Modified discrete cosine transform

The modified discrete cosine transform (English modified discrete cosine transform , short MDCT ) is a real-valued , discrete , linear , orthogonal transformation , which to the group of discrete Fourier transforms counts (DFT) and a modification of the eponymous discrete cosine transform is (DCT).

The MDCT was developed in 1986, 1987 by John P. Princen, AW Johnson, and Alan B. Bradley.

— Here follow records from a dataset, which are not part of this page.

Lemma keeps_exitCode_bind m f :
  keeps_exitCode m → (∀ a, keeps_exitCode (f a)) → keeps_exitCode (bind m f).
Proof.
  intros Hm Hf c st. unfold bind. specialize (Hm c st).
  destruct (m c st) as [[a|e] st']; simpl in *; [|done].
  by rewrite Hf.
Qed.

Lemma keeps_exitCode_try m h :
  keeps_exitCode m → (∀ e, keeps_exitCode (h e)) → keeps_exitCode (try_catch m h).
Proof.
  intros Hm Hh c st. unfold try_catch. specialize (Hm c st).
  destruct (m c st) as [[a|e] st']; simpl in *; [done|].
  by rewrite Hh.
Qed.

Lemma keeps_exitCode_call m : keeps_exitCode m → keeps_exitCode (call m).
Proof.
  intros Hm c st. unfold call.
  specialize (Hm c (mkState ∅ (trace st) (exitCode st))).
  by destruct (m c _) as [r st'].
Qed.

(** A function call gives the caller its variables back. *)
Lemma call_vars m c st : vars (call m c st).2 = vars st.
Proof. unfold call. by destruct (m c _). Qed.

Lemma returns_only_ret (R : A → Prop) (a : A) : R a → returns_only R (ret a).
Proof. intros HR c st a' st' [= <- _]. done. Qed.

Lemma returns_only_throw (R : A → Prop) e : returns_only R (throw e).
Proof. by intros c st a st'. Qed.

Lemma returns_only_bind (R : B → Prop) m f :
  (∀ a, returns_only R (f a)) → returns_only R (bind m f).
Proof.
  intros Hf c st b st'. unfold bind.
  destruct (m c st) as [[a|e] st1]; [apply Hf|done].
Qed.

Lemma returns_only_call (R : A → Prop) m : returns_only R m → returns_only R (call m).
Proof.
  intros Hm c st a st'. unfold call.
  destruct (m c _) as [r st1] eqn:Hr. intros [= -> _]. by eapply Hm.
Qed.

Lemma asks_only_bind P m f :
  asks_only P m → (∀ a, asks_only P (f a)) → asks_only P (bind m f).
Proof.
  intros Hm Hf c c' st Hc. unfold bind. rewrite (Hm c c' st Hc).
  destruct (m c st) as [[a|e] st']; [by apply Hf|done].
Qed.

Lemma asks_only_try P m h :
  asks_only P m → (∀ e, asks_only P (h e)) → asks_only P (try_catch m h).
Proof.
  intros Hm Hh c c' st Hc. unfold try_catch. rewrite (Hm c c' st Hc).
  destruct (m c st) as [[a|e] st']; [done|by apply Hh].
Qed.

Lemma asks_only_call P m : asks_only P m → asks_only P (call m).
Proof. intros Hm c c' st Hc. unfold call. by rewrite (Hm c c' _ Hc). Qed.

(** A program that does not look at the client. *)
Lemma asks_only_pure P m : (∀ c c' st, m c' st = m c st) → asks_only P m.
Proof. intros H c c' st _. apply H. Qed.
End Rules.

(** ** Template literals *)

Lemma printable_Some v : printable v = true → ∃ s, ToString v = Some s.
Proof. unfold printable. destruct (ToString v); [by eexists|done]. Qed.

Lemma render_rendered pieces :
  all_printable (substituted pieces) = true → render pieces = Some (rendered pieces).
Proof.
  unfold rendered. induction pieces as [|[s|v] pieces IH]; simpl; [done| |].
  - intros H. by rewrite (IH H).
  - intros H. apply andb_prop in H as [Hv H].
    destruct (printable_Some v Hv) as [s ->]. by rewrite (IH H).
Qed.

Lemma render_None pieces :
  all_printable (substituted pieces) = false → render pieces = None.
Proof.
  induction pieces as [|[s|v] pieces IH]; simpl; [done| |].
  - intros H. by rewrite (IH H).
  - unfold printable at 1. destruct (ToString v); simpl; [|done].
    intros H. by rewrite (IH H).
Qed.

Lemma template_run pieces c st :
  all_printable (substituted pieces) = true →
  template pieces c st = (Ret (rendered pieces), st).
Proof. intros H. unfold template. by rewrite (render_rendered pieces H). Qed.

Lemma template_throws pieces c st :
  all_printable (substituted pieces) = false →
  template pieces c st
  = (Thrown (TypeError "Cannot convert object to primitive value"), st).
Proof. intros H. unfold template. by rewrite (render_None pieces H). Qed.

Lemma template_silent pieces : silent (template pieces).
Proof. intros c st. unfold template. by destruct (render pieces). Qed.

Lemma sends_only_template (Q : Command → Prop) pieces : sends_only Q (template pieces).
Proof.
  intros c st. exists []. by rewrite template_silent, app_nil_r.
Qed.

Lemma keeps_exitCode_template pieces : keeps_exitCode (template pieces).
Proof. intros c st. by rewrite template_silent. Qed.

Lemma asks_only_template P pieces : asks_only P (template pieces).
Proof. apply asks_only_pure. intros c c' st. unfold template. by destruct (render pieces). Qed.

(** A strings-only list has a string conversion. *)
Lemma printable_strings (l : list string) : printable (JList (JStr <$> l)) = true.
Proof.
  unfold printable. cbn [ToString].
  match goal with |- context [fmap _ (?join (JStr <$> l))] =>
    assert (H : ∃ ss, join (JStr <$> l) = Some ss) end.
  { induction l as [|s l [ss IH]]; [by eexists|].
    cbn [fmap list_fmap]. cbn [fmap list_fmap] in IH. rewrite IH. by eexists. }
  destruct H as [ss ->]. done.
Qed.

(** ** The other primitives *)

Lemma sends_only_send (Q : Command → Prop) cmd : Q cmd → sends_only Q (send cmd).
Proof.
  intros HQ c st. unfold send. exists [cmd].
  destruct (c (trace st) cmd); by repeat constructor.
Qed.

Lemma sends_only_var Q x : sends_only Q (var x).
Proof. intros c st. exists []. by rewrite app_nil_r. Qed.

Lemma sends_only_assign Q x v : sends_only Q (assign x v).
Proof. intros c st. exists []. by rewrite app_nil_r. Qed.

Lemma sends_only_set_exitCode Q n : sends_only Q (set_exitCode n).
Proof. intros c st. exists []. by rewrite app_nil_r. Qed.

Lemma sends_only_member Q v f : sends_only Q (member v f).
Proof. destruct v; first [apply sends_only_ret | apply sends_only_throw]. Qed.

Lemma sends_only_for_each Q (l : list JsVal) body :
  (∀ x, x ∈ l → sends_only Q (body x)) → sends_only Q (for_each l body).
Proof.
  induction l as [|x l IH]; intros Hb; simpl.
  - apply sends_only_ret.
  - apply sends_only_bind; [apply Hb; by left|intros _].
    apply IH. intros y Hy. apply Hb. by right.
Qed.

Lemma sends_only_for_of Q source v body :
  (∀ x, x ∈ elements v → sends_only Q (body x)) → sends_only Q (for_of source v body).
Proof.
  intros Hb. unfold for_of, elements in *. destruct (iterate v); simpl in *.
  - by apply sends_only_for_each.
  - apply sends_only_throw.
Qed.

Lemma sends_only_weaken (Q Q' : Command → Prop) {A} (m : M A) :
  (∀ cmd, Q cmd → Q' cmd) → sends_only Q m → sends_only Q' m.
Proof.
  intros HQ Hm c st. destruct (Hm c st) as (new & Ht & Hn).
  exists new. split; [done|]. by eapply Forall_impl.
Qed.

Lemma sends_only_bind_throw (Q : Command → Prop) {A B} e (f : A → M B) :
  sends_only Q (bind (throw e) f).
Proof. intros c st. exists []. by rewrite app_nil_r. Qed.

Lemma sends_only_bind_ret (Q : Command → Prop) {A B} (a : A) (f : A → M B) :
  sends_only Q (f a) → sends_only Q (bind (ret a) f).
Proof. intros H c st. exact (H c st). Qed.

Lemma keeps_exitCode_send cmd : keeps_exitCode (send cmd).
Proof. intros c st. unfold send. by destruct (c _ _). Qed.

Lemma keeps_exitCode_member v f : keeps_exitCode (member v f).
Proof. by destruct v. Qed.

The MDCT is the central transformation of the audio data compression methods Advanced Audio Coding (AAC), Dolby Digital (AC-3), Ogg Vorbis , but also MPEG Audio Layer 3 (MP3), Opus and ATRAC use and others. a. the MDCT as a spectral transformation. In addition, there is the similarly structured modified discrete sine transformation (MDST), which is based on the discrete sine transformation , but which has no significant significance in the field of digital signal processing .

motivation

The MDCT is based on type IV of the discrete cosine transformation, also referred to as DCT-IV, and uses at the beginning of the input signal sequence to be transformed, for example, this is a finite number of samples of an audio signal, an even continuation and at the end of the signal sequence an odd continuation. The input signal is divided into successive blocks, each block being subjected to the transformation separately. In the MDCT, the signal sequences for forming the individual blocks are partially overlapped with one another in order to compensate for the even or odd continuations of the block formation. In the mostly English-language specialist literature, this is referred to as time-domain aliasing cancellation (TDAC) . Similar methods are used in the context of the DFT with the overlap-add method and the overlap-save method , in order to convert the periodic continuation of the DFT into the aperiodic convolution operation.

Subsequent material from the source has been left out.